Boris Johnson’s lack of “empathy” for Scotland could have implications for the Tory revival in the north-east, a leading political expert predicted yesterday.
Michael Keating, politics professor at Aberdeen University, said the new prime minister also faced challenges when it came to Brexit’s impact on north of Scotland’s key industries like fishing and farming.
Professor Keating said the Scottish pro-Brexit vote had led to Tories winning seats in the north-east.
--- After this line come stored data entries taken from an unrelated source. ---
(* ===== verification/FormEntries.v ===== *)
(** What a user sees is what is sent: the parameters of a form with multi-valued
    fields, against the entries the fields show ([Multifields.entries_of]). *)
From stdpp Require Import sorting.
From S2P Require Import Prelude JsString JsNum Uri JsObject JsValue QueueTypes Forms FormsFacts FormValues Multifields Router FormRows FormPage.

(** ** What entries mean *)

(** The value an entry stands for; none when its text is no boolean or number. *)
Fixpoint entry_value (e : entry) : option value :=
  match e with
  | Leaf _ type v =>
      if decide (type = "boolean") then
        if decide (v = "true") then Some (VBool true)
        else if decide (v = "false") then Some (VBool false) else None
      else if decide (type = "number") then VNum <$> parse_float v
      else Some (VStr v)
  | Node _ es =>
      VArr <$> (fix go (es : list entry) : option (list value) :=
        match es with [] => Some [] | e :: es => v ← entry_value e; vs ← go es; Some (v :: vs) end) es
  end.

Definition entry_key (e : entry) : jstr := match e with Leaf k _ _ | Node k _ => k end.

Fixpoint entry_values (es : list entry) : option (list value) :=
  match es with [] => Some [] | e :: es => v ← entry_value e; vs ← entry_values es; Some (v :: vs) end.

(** The table of entries: the later of two with one key counts. *)
Fixpoint entry_table (t : obj value) (es : list entry) : option (obj value) :=
  match es with [] => Some t | e :: es => v ← entry_value e; entry_table (put t (entry_key e) v) es end.

(** The texts of the numbers are in order, as with numbers of one digit, or of
    two digits. *)
Inductive text_ordered : list row -> Prop :=
  | text_ordered_rows rows :
      StronglySorted (fun r s => str_leb (dec (row_id r)) (dec (row_id s)) = true) rows ->
      Forall (fun r => text_ordered (row_sub r)) rows -> text_ordered rows.

Lemma entry_value_node key es : entry_value (Node key es) = VArr <$> entry_values es.
Proof. done. Qed.

(** ** Contributions of rows *)

Lemma contribute_empty id key type v sub top K :
  type <> js "list" -> (top = true -> K = VStr key) ->
  empty_row top (Row id key type (Some v) sub) = true -> contribute K (VStr v) (VStr type) top = Ok Nothing.
Proof.
  intros Ht HK. rewrite empty_row_spec by done. intros [Hk ->]%bool_decide_eq_true.
  unfold contribute. change (eq_word (VStr type) "list") with (bool_decide (type = js "list")).
  rewrite bool_decide_eq_false_2 by done. destruct top; [rewrite HK by done; rewrite Hk|rewrite andb_false_r]; done.
Qed.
But Mr Johnson did not go down well with many Scottish Conservatives.
Professor Keating pointed out that Ruth Davidson had been “very critical” of the former London Mayor.
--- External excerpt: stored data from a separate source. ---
(** hasAnyResourceServerReady, once the answers are there (one per server that
    was asked): what the callback is given. *)
Definition servers_ready (o : oauth_state) (results : list settled) : res (oauth_state * list jstr) :=
  let oauthServers := asked_servers o in
  match oauthServers with
  | [] => Ok (o, [])
  | _ =>
      let '(notReadyServers, notCompliantServers) := sort_results results oauthServers in
      groupByProviderURL ← group_servers [] (List.filter is_sp (servers o));
      let warnings :=
        concat (map (group_warnings notReadyServers notCompliantServers) (entries groupByProviderURL)) in
      let rest := List.filter (fun r => negb (includes notReadyServers (provider r)) &&
                                        negb (includes notCompliantServers (provider r))) (servers o) in
      Ok (set_servers (Z.of_nat (length (servers o))) (sort_by_index rest) o, warnings)
  end.

(** *** Facts of the parts *)

Lemma removeDuplicates_distinct {A} (l : list A) : (removeDuplicates (imap pair l)).*2 = l.
Proof.
  unfold removeDuplicates.
  assert (H : forall k (out : list (nat * A)),
    Forall (fun i => i.1 < k)%nat out ->
    foldl (fun output item => if decide (item.1 ∈ output.*1) then output else output ++ [item])
      out (imap (fun i x => (k + i, x)%nat) l) = out ++ imap (fun i x => (k + i, x)%nat) l).
  { induction l as [|x l IH]; intros k out Hout; [by rewrite app_nil_r|].
    cbn [imap foldl]. rewrite decide_False.
    - rewrite (imap_ext _ (fun i x => (S k + i, x)%nat)); [|intros i y _; unfold compose; f_equal; lia].
      rewrite IH; [by rewrite <- app_assoc|].
      apply Forall_app. split; [eapply Forall_impl; [exact Hout|]; intros y Hy; cbv beta in *; lia|].
      apply Forall_singleton. cbn. lia.
    - cbn. intros (i & Hi & Hin)%list_elem_of_fmap. rewrite Forall_forall in Hout.
      specialize (Hout i Hin). lia. }
  specialize (H 0%nat [] (Forall_nil_2 _)). cbn [app Nat.add] in H.
  change (imap pair l) with (imap (fun i (x : A) => (i, x)) l). rewrite H.
  clear H. rewrite fmap_imap. rewrite (imap_ext _ (fun _ x => x)) by done.
  induction l as [|x l IH]; [done|]. cbn. f_equal. exact IH.
Qed.

Lemma asked_servers_sp o : asked_servers o = List.filter is_sp (servers o).
Proof. apply removeDuplicates_distinct. Qed.

(** A server cannot be used. *)
Definition rejected (r : settled) : bool := match r with Rejected _ => true | _ => false end.
Definition not_compliant (r : settled) : bool :=
  match r with
  | Fulfilled p => match validate_openid_configuration p with Ok _ => false | Throw _ => true end
  | _ => false
  end.

Lemma sort_results_eq results l :
  sort_results results l =
  (map (fun r => provider r.2) (List.filter (fun r => rejected r.1) (zip results l)),
   map (fun r => provider r.2) (List.filter (fun r => not_compliant r.1) (zip results l))).
Proof.
  unfold sort_results.
  assert (H : forall z a b, foldl sort_result (a, b) z =
    (a ++ map (fun r => provider r.2) (List.filter (fun r => rejected r.1) z),
     b ++ map (fun r => provider r.2) (List.filter (fun r => not_compliant r.1) z))).
  { intros z. induction z as [|[r s] z IH]; intros a b; [by rewrite !app_nil_r|].
    cbn [foldl]. rewrite <- 1?IH. destruct r as [p|e]; cbn [sort_result List.filter fst rejected not_compliant].
    - destruct (validate_openid_configuration p); rewrite IH; [done|]. cbn. by rewrite <- app_assoc.
    - rewrite IH. cbn. by rewrite <- app_assoc. }
  by rewrite H.
Qed.

Lemma includes_map (f : settled -> bool) z v :
  includes (map (fun r : settled * obj value => provider r.2) (List.filter (fun r => f r.1) z)) v = true <->
  exists a s, (a, s) ∈ z /\ f a = true /\ same_value v (provider s) = true.
Proof.
  unfold includes. rewrite existsb_exists. setoid_rewrite in_map_iff. setoid_rewrite filter_In.
  setoid_rewrite list_elem_of_In. split.
  - intros (x & ([a s] & <- & Hin & Hf) & Hs). eauto 10.
  - intros (a & s & Hin & Hf & Hs). exists (provider s). split; [|done]. by exists (a, s).
Qed.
He added: “Let’s just say he doesn’t have a reputation for showing any understanding or having any empathy towards Scotland.
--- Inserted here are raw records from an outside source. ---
Definition globals_for (overview : obj value) (tags : list jstr) (names : list value)
  (name internal : value) (seen : bool * bool) (vhosts : list value) : global_vars :=
  mk_globals (prop overview "rates_mode") (prop overview "is_op_policy_updating_enabled")
    (expand_user_tags tags) (administers tags) (bool_decide (js "policymaker" ∈ expand_user_tags tags))
    (monitors tags) (prop overview "exchange_types")
    (cluster_markup (administers tags) (fmt_escape_html (prop overview "cluster_name")))
    (user_markup (administers tags && truthy internal) (fmt_escape_html name))
    (versions_markup names overview) seen.1 seen.2 (1 <? length vhosts)%nat
    "default" (prop overview "disable_stats") (prop overview "enable_queue_totals").

(** The world with the columns, the virtual host and the ranges of the overview. *)
Definition globals_world (l : gmap jstr jstr) (overview : obj value) (g b : option (list Z))
  (w : world J) : world J :=
  mk_world
    (set_columns (if truthy (prop overview "disable_stats") then DISABLED_STATS_COLUMNS else ALL_COLUMNS)
       (prefs w))
    (mk_query (default [] (l !! rabbit "vhost")) (Requests.current_sort (query w))
       (Requests.current_sort_reverse (query w)))
    (view_of w) (timers_of w) (net_of w) (setup_chart_ranges g b (ranges w)) (document w) (log w).

(** With the tags of a monitoring user the nodes are asked for once more. *)
Definition nodes_asked (monitor : bool) x : L := if monitor then logged (request "/nodes" x) x else x.

Lemma online_nodes_asked l o b x : online l o x -> online l o (nodes_asked b x).
Proof. intros Hx. destruct b; [by apply online_logged|done]. Qed.

(** The part of setup_global_vars about the nodes. *)
Lemma nodes_seen_run l o ns m x (monitor : bool) :
  online l o x -> (monitor = true -> answers "/nodes" (VArr ns)) ->
  ui_of (vhosts_of x) (nodes_of x) = Ok m ->
  (if monitor then
     v ← ask_json "/nodes";
     listed ← lift (elements v);
     if (1 <? length listed)%nat then
       m ← gets (fun x : L => ui_of (vhosts_of x) (nodes_of x));
       m ← lift m;
       mret (true, (foldl version_step ([], false) (nodes m)).2)
     else mret (false, false)
   else mret (false, false)) x = (Ok (nodes_seen monitor ns m), nodes_asked monitor x).
Proof.
  intros Hx Hn Hm. destruct monitor; [|done]. unfold mbind, M_bind, nodes_seen.
  rewrite (ask_json_run l o _ (VArr ns)) by (done || by_decide || by apply Hn).
  cbn [lift elements andb]. destruct (1 <? length ns)%nat; [|done]. cbn [gets].
  change (vhosts_of (logged _ x)) with (vhosts_of x). change (nodes_of (logged _ x)) with (nodes_of x).
  by rewrite Hm.
Qed.

Lemma setup_global_vars_run l o overview tags names name internal g b vs ns m x :
  online l o x -> described (user x) overview tags names name internal g b ->
  vhosts_of x = VArr vs -> (monitors tags = true -> answers "/nodes" (VArr ns)) ->
  ui_of (vhosts_of x) (nodes_of x) = Ok m ->
  let x1 := nodes_asked (monitors tags) x in
  setup_global_vars overview x = (Ok tt,
    with_world (globals_world l overview g b (world_of x1))
      (set_globals (globals_for overview tags names name internal (nodes_seen (monitors tags) ns m) vs) x1)).
Proof.
  intros Hx [Ht He Hn Hi Hg Hb] Hv Hns Hm x1. unfold Login.setup_global_vars.
  unfold mbind at 1, M_bind at 1. cbn [gets]. unfold lift. unfold mbind at 1, M_bind at 1. rewrite Ht.
  cbv zeta. do 3 (unfold mbind at 1, M_bind at 1; first [rewrite He | rewrite Hn | rewrite Hi]).
  unfold mbind at 1, M_bind at 1. fold (monitors tags).
  pose proof (nodes_seen_run l o ns m x (monitors tags) Hx Hns Hm) as Hs. unfold lift in Hs. rewrite Hs.
  clear Hs. fold x1. assert (Hx1 : online l o x1) by by apply online_nodes_asked.
  assert (Hv1 : vhosts_of x1 = VArr vs) by (rewrite <- Hv; unfold x1; by destruct (monitors tags)).
  unfold mbind at 1, M_bind at 1. cbn [gets]. rewrite Hv1. unfold mbind at 1, M_bind at 1. cbn [elements].
  unfold mbind at 1, M_bind at 1. cbn [modify]. unfold mbind at 1, M_bind at 1.
  set (x2 := set_globals _ x1).
  assert (Hl2 : local_storage (prefs_of x2) = Some l) by exact (online_storage _ _ _ Hx1).
  rewrite (on_page_run _ x2 (Ok (l !! rabbit "vhost")) (prefs_of x2))
    by (rewrite (get_pref_local _ l _ Hl2); by destruct (l !! rabbit "vhost")).
  rewrite with_prefs_same. unfold mbind at 1, M_bind at 1.
  erewrite on_world_run by reflexivity. unfold mbind at 1, M_bind at 1.
  erewrite on_page_run by reflexivity. unfold mbind at 1, M_bind at 1. rewrite Hg.
  unfold mbind at 1, M_bind at 1. rewrite Hb. erewrite on_world_run by reflexivity. done.
Qed.


(** ** Extensions and the start *)

Definition log_all (es : list effect) x : L := with_world (set_log (log (world_of x) ++ es) (world_of x)) x.

Lemma log_all_app es es' x : log_all es' (log_all es x) = log_all (es ++ es') x.
Proof.
  unfold log_all. cbn [world_of with_world set_site site_of base set_base set_log log].
  by rewrite <- app_assoc.
Qed.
“That could change the political balance and signal difficulties for the Scottish Conservatives, because the north-east is their stronghold these days.”
On the question of the North Sea oil and gas sector, Professor Keating said its fortunes were more down to the oil price than government.
But he argued that if Mr Johnson pursued a no-deal Brexit it could have “devastating” consequences for agriculture.
“They talk about the UK trading on WTO (World Trade Organisation) terms,” Professor Keating said.
“But what it would mean for agriculture would be that either you reduce agricultural tariffs to zero, in which case that would be devastating for Scottish agriculture, or you put up the same tariffs against European products as you do against other countries’ products – which would put up the price of food.
“This is unresolved and we don’t know what a Johnson government would do about that.”
Despite fishing communities supporting EU withdrawal to leave the Common Fisheries Policy, Professor Keating said there would still have to be talks on access to waters.
He also said 85% of landed fish is exported to the EU.
“A no-deal Brexit could be really devastating for fish exports and for the fish processing industry,” Professor Keating added.